Engineering teams are reaching the theoretical limit of how fast a single code change can be validated, assuming the validation requirements are to “run all tests and build every code change.”

And yet, dev patterns continue to optimize for velocity.

Q: What's faster than running CI on a code change using fast computers, parallel tests, and heavy caching?

A: Skipping running some tests on the change altogether.

In a near regression back to pre-CI days, some high-velocity organizations leverage batching and dependencies between PRs in order to save computing resources and give engineers feedback faster. At Graphite, we see this happening in two areas. The first is in company merge queues. Internal merge queues at large companies like Uber offer batching and skipping of test execution. The premise is that if you enforce an order to code changes, you no longer need to test every change in the queue as rigorously as before - though there are some downsides.

Chromium uses a variant of this approach called Commit Queue [4] to ensure an always green mainline… Changes passing the first step are picked every few hours by the second step to undergo a large suite of tests which typically take around four hours. If the build breaks at this stage, the entire batch gets rejected. Build sheriffs and their deputies spring into action at this point to attribute failures to particular faulty changes… Finally, observe that this approach leads to shippable batches, and not shippable commits.

The second place where CI can be skipped is in stacked code changes - popularized by Facebook. If the developer stacks a series of small pull requests, they’re implicitly describing a required order of merging those changes. Like in a merge queue, CI can be batched up the stack of changes and bisected if any failures are found. Failures at the bottom of the stack can notify developers before even starting the execution of changes upstack.

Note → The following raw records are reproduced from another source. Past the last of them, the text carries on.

(** The re-adding loop after a split: into an inner node of height one
    with fewer than [N] points in all, every point finds room. *)
Lemma readd fuel pts t :
  quad_ok N t -> height t = 1%nat -> (length (points t) + length pts <= N)%nat -> (2 <= fuel)%nat ->
  exists t', fold_left (fun acc kp => match acc with
                                     | Some t => addNode MAX_DEPTH N dom fuel t (fst kp) (snd kp)
                                     | None => None
                                     end) pts (Some t) = Some t' /\
             quad_ok N t' /\ height t' = 1%nat /\ Permutation (points t') (points t ++ pts).
Proof.
  revert t; induction pts as [|[k p] pts IH]; intros t Hok Hh Hn Hf.
  - exists t; rewrite app_nil_r; auto.
  - cbn [fold_left length fst snd] in *.
    destruct (addNode_room fuel t k p Hok ltac:(pose proof (reach_le_points t p); lia) ltac:(lia))
      as (t1 & -> & Ok1 & Hh1 & _ & Hp1).
    pose proof (Permutation_length Hp1) as Hl1; cbn in Hl1.
    destruct (IH t1 Ok1 ltac:(lia) ltac:(lia) Hf) as (t' & -> & Ok' & Hh' & Hp').
    exists t'; split; [reflexivity|split; [exact Ok'|split; [exact Hh'|]]].
    rewrite Hp', Hp1; apply Permutation_middle.
Qed.

(** The inner-node step of [addNode_full]: the child keeps a
    permutation of its points. *)
Ltac full_case IH O F f :=
  destruct (IH f O ltac:(assumption) ltac:(lia)) as (t' & -> & Ok' & Hh & Hp); cbn [option_map];
  eexists; split; [reflexivity|]; cbn [quad_ok points height];
  split; [|split; [lia|rewrite Hp; reflexivity]];
  repeat split; try assumption; exact (Forall_perm_cons' _ _ _ Hp F).

(** A point routed to a full leaf splits it; the leaf's points are kept
    and the new point is not added. *)
Lemma addNode_full fuel t num pt :
  quad_ok N t -> (N <= length (reach t pt))%nat -> (height t + 3 <= fuel)%nat ->
  exists t', addNode MAX_DEPTH N dom fuel t num pt = Some t' /\ quad_ok N t' /\
             (height t' <= S (height t))%nat /\ Permutation (points t') (points t).
Proof.
  revert fuel; induction t as [u v l x y pts|u v l x y ll IHll lr IHlr ul IHul ur IHur];
    intros fuel Hok Hr Hf; (destruct fuel as [|fuel]; [cbn in Hf; lia|]).
  - cbn [addNode reach quad_ok points height] in *.
    rewrite (proj2 (Nat.ltb_ge _ _) Hr); cbv zeta.
    destruct (readd fuel pts (QInner u v l x y (initialize MAX_DEPTH dom u v (l + 1))
               (initialize MAX_DEPTH dom (u + 2 ^ (MAX_DEPTH - l - 1)) v (l + 1))
               (initialize MAX_DEPTH dom u (v + 2 ^ (MAX_DEPTH - l - 1)) (l + 1))
               (initialize MAX_DEPTH dom (u + 2 ^ (MAX_DEPTH - l - 1)) (v + 2 ^ (MAX_DEPTH - l - 1)) (l + 1))))
      as (t' & E & Ok' & Hh' & Hp'); [cbn; repeat split; auto; lia|reflexivity|cbn; lia|lia|].
    exists t'; split; [exact E|split; [exact Ok'|split; [lia|exact Hp']]].
  - cbn [addNode reach quad_ok points height] in *.
    destruct Hok as (Oll & Olr & Oul & Our & Fll & Flr & Ful & Fur).
    unfold quadrant in Hr; destruct (qltb (fst pt) x) eqn:Ex, (qltb (snd pt) y) eqn:Ey;
      cbn [andb] in Hr |- *.
    + full_case IHll Oll Fll fuel.
    + full_case IHul Oul Ful fuel.
    + full_case IHlr Olr Flr fuel.
    + full_case IHur Our Fur fuel.
Qed.

End Add.

(** (C37) [addNode] keeps the quadtree well formed and, given enough fuel
    (the height of the tree plus three), returns a tree whose points are
    the old ones plus the new point when the leaf the point reaches has
    room, and exactly the old ones when that leaf is full: the point
    that makes a leaf split is dropped. *)
Theorem addNode_spec MAX_DEPTH N dom fuel t num pt :
  quad_ok N t -> (height t + 3 <= fuel)%nat ->
  exists t', addNode MAX_DEPTH N dom fuel t num pt = Some t' /\ quad_ok N t' /\
    Permutation (points t')
      (if Nat.ltb (length (reach t pt)) N then (num, pt) :: points t else points t).
Proof.
  intros Hok Hf; destruct (Nat.ltb_spec (length (reach t pt)) N) as [Hr|Hr].
  - destruct (addNode_room MAX_DEPTH N dom fuel t num pt Hok Hr ltac:(lia)) as (t' & E & Ok & _ & _ & Hp).
    exists t'; auto.
  - destruct (addNode_full MAX_DEPTH N dom fuel t num pt Hok Hr Hf) as (t' & E & Ok & _ & Hp).
    exists t'; auto.
Qed.

(** A unit domain, and a leaf holding one point. *)
Definition unit_domain : TMRQuadDomain := mkDomain 0 1 0 1.
Definition one_point_leaf : TMRQuadNode := QLeaf 0 0 0 (1 # 2) (1 # 2) [(1%Z, (1 # 4, 1 # 4))].

Lemma addNode_spec_witness :
  exists t', addNode 30 1 unit_domain 5 one_point_leaf 2 (3 # 4, 3 # 4) = Some t' /\
             Permutation (points t') [(1%Z, (1 # 4, 1 # 4))].
Proof.
  destruct (addNode_spec 30 1 unit_domain 5 one_point_leaf 2 (3 # 4, 3 # 4)
              ltac:(cbn; lia) ltac:(cbn; lia)) as (t' & E & _ & Hp).
  exists t'; split; [exact E|exact Hp].
Defined.

(** ** Deletion *)

Lemma remove_num_spec num pts :
  match remove_num num pts with
  | Some pts' => exists p, In (num, p) pts /\ Permutation pts ((num, p) :: pts')
  | None => forall p, ~ In (num, p) pts
  end.
Proof.
  induction pts as [|[k p] pts IH]; cbn [remove_num]; [intros p []|].
  destruct (Z.eqb_spec k num) as [->|Hk].
  - exists p; split; [left; reflexivity|reflexivity].
  - destruct (remove_num num pts) as [pts'|]; cbn [option_map].
    + destruct IH as (p' & Hin & Hp); exists p'; split; [right; exact Hin|].
      rewrite Hp; apply perm_swap.
    + intros p' [E|Hin]; [injection E; intros; contradiction|exact (IH p' Hin)].
Qed.

Lemma Forall_incl' {A} (P : A -> Prop) l l' :
  (forall a, In a l' -> In a l) -> Forall P l -> Forall P l'.
Proof. intros Hi Hl; apply Forall_forall; intros a Ha; exact (proj1 (Forall_forall _ _) Hl a (Hi a Ha)). Qed.

(** The result of a deletion as a relation on the child it changed. *)
Definition deleted (c c' : TMRQuadNode) (r : bool) (num : Z) (pt : Q * Q) : Prop :=
  if r then exists p, In (num, p) (reach c pt) /\ Permutation (points c) ((num, p) :: points c')
  else c' = c /\ forall p, ~ In (num, p) (reach c pt).

Lemma deleted_incl c c' r num pt : deleted c c' r num pt -> forall a, In a (points c') -> In a (points c).
Proof.
  destruct r; cbn; [intros (p & _ & Hp) a Ha; apply (Permutation_in _ (Permutation_sym Hp)); right; exact Ha|].
  intros [-> _] a; exact (fun H => H).
Qed.

Lemma deleted_child (K : TMRQuadNode -> TMRQuadNode) pre post c c' r num pt :
  (forall d, points (K d) = pre ++ points d ++ post) -> reach (K c) pt = reach c pt ->
  deleted c c' r num pt -> deleted (K c) (K c') r num pt.
Proof.
  intros Hp Hr; unfold deleted; rewrite Hr, !Hp; destruct r.
  - intros (p & Hin & H); exists p; split; [exact Hin|apply perm_child, H].
  - intros [-> H]; auto.
Qed.

(** [deleteNode] removes the first point of number [num] from the leaf
    [pt] reaches, and reports whether there was one. *)
Lemma deleteNode_spec N t num pt t' r :
  quad_ok N t -> deleteNode t num pt = (t', r) -> quad_ok N t' /\ deleted t t' r num pt.
Proof.
  revert t' r; induction t as [u v l x y pts|u v l x y ll IHll lr IHlr ul IHul ur IHur];
    intros t' r Hok E; cbn [deleteNode] in E.
  - pose proof (remove_num_spec num pts) as Hs.
    destruct (remove_num num pts) as [pts'|]; injection E as <- <-; cbn [quad_ok deleted reach points] in *.
    + destruct Hs as (p & Hin & Hp); pose proof (Permutation_length Hp); cbn in *.
      split; [lia|exists p; auto].
    + auto.
  - cbn [quad_ok] in Hok; destruct Hok as (Oll & Olr & Oul & Our & Fll & Flr & Ful & Fur).
    assert (Hq := quadrant_cases x y pt).
    destruct (qltb (fst pt) x) eqn:Ex, (qltb (snd pt) y) eqn:Ey; cbn [andb] in E.
    + destruct (deleteNode ll num pt) as [c r'] eqn:Ec; injection E as <- <-.
      destruct (IHll c r' Oll eq_refl) as [Oc Dc].
      split; [repeat split; auto; exact (Forall_incl' _ _ _ (deleted_incl _ _ _ _ _ Dc) Fll)|].
      refine (deleted_child (fun d => QInner u v l x y d lr ul ur) [] _ _ _ _ _ _ (fun d => eq_refl) _ Dc).
      cbn [reach]; rewrite (proj1 Hq eq_refl eq_refl); reflexivity.
    + destruct (deleteNode ul num pt) as [c r'] eqn:Ec; injection E as <- <-.
      destruct (IHul c r' Oul eq_refl) as [Oc Dc].
      split; [repeat split; auto; exact (Forall_incl' _ _ _ (deleted_incl _ _ _ _ _ Dc) Ful)|].
      refine (deleted_child (fun d => QInner u v l x y ll lr d ur) (points ll ++ points lr) _ _ _ _ _ _
                (fun d => app_assoc _ _ _) _ Dc).
      cbn [reach]; rewrite (proj1 (proj2 (proj2 Hq)) eq_refl eq_refl); reflexivity.
    + destruct (deleteNode lr num pt) as [c r'] eqn:Ec; injection E as <- <-.
      destruct (IHlr c r' Olr eq_refl) as [Oc Dc].
      split; [repeat split; auto; exact (Forall_incl' _ _ _ (deleted_incl _ _ _ _ _ Dc) Flr)|].
      refine (deleted_child (fun d => QInner u v l x y ll d ul ur) (points ll) _ _ _ _ _ _
                (fun d => eq_refl) _ Dc).
      cbn [reach]; rewrite (proj1 (proj2 Hq) eq_refl eq_refl); reflexivity.
    + destruct (deleteNode ur num pt) as [c r'] eqn:Ec; injection E as <- <-.
      destruct (IHur c r' Our eq_refl) as [Oc Dc].
      split; [repeat split; auto; exact (Forall_incl' _ _ _ (deleted_incl _ _ _ _ _ Dc) Fur)|].
      refine (deleted_child (fun d => QInner u v l x y ll lr ul d) (points ll ++ points lr ++ points ul) [] _ _ _ _ _
                (fun d => ltac:(cbn [points]; rewrite app_nil_r, <- !app_assoc; reflexivity)) _ Dc).
      cbn [reach]; rewrite (proj2 (proj2 (proj2 Hq)) eq_refl eq_refl); reflexivity.
Qed.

While test dependency graphs had previously offered early failures and saved compute while testing a single change, dependency graphs across many different PRs can create the same gains. Saved compute time is meaningful because while cloud resources offer infinitely horizontal scalability, spending on testing can be as high as 10-20% of companies’ total cloud cost spend.

The fastest form of CI testing I'm currently aware of involves batching the testing of many changes at once while also parallelizing and caching as much as possible.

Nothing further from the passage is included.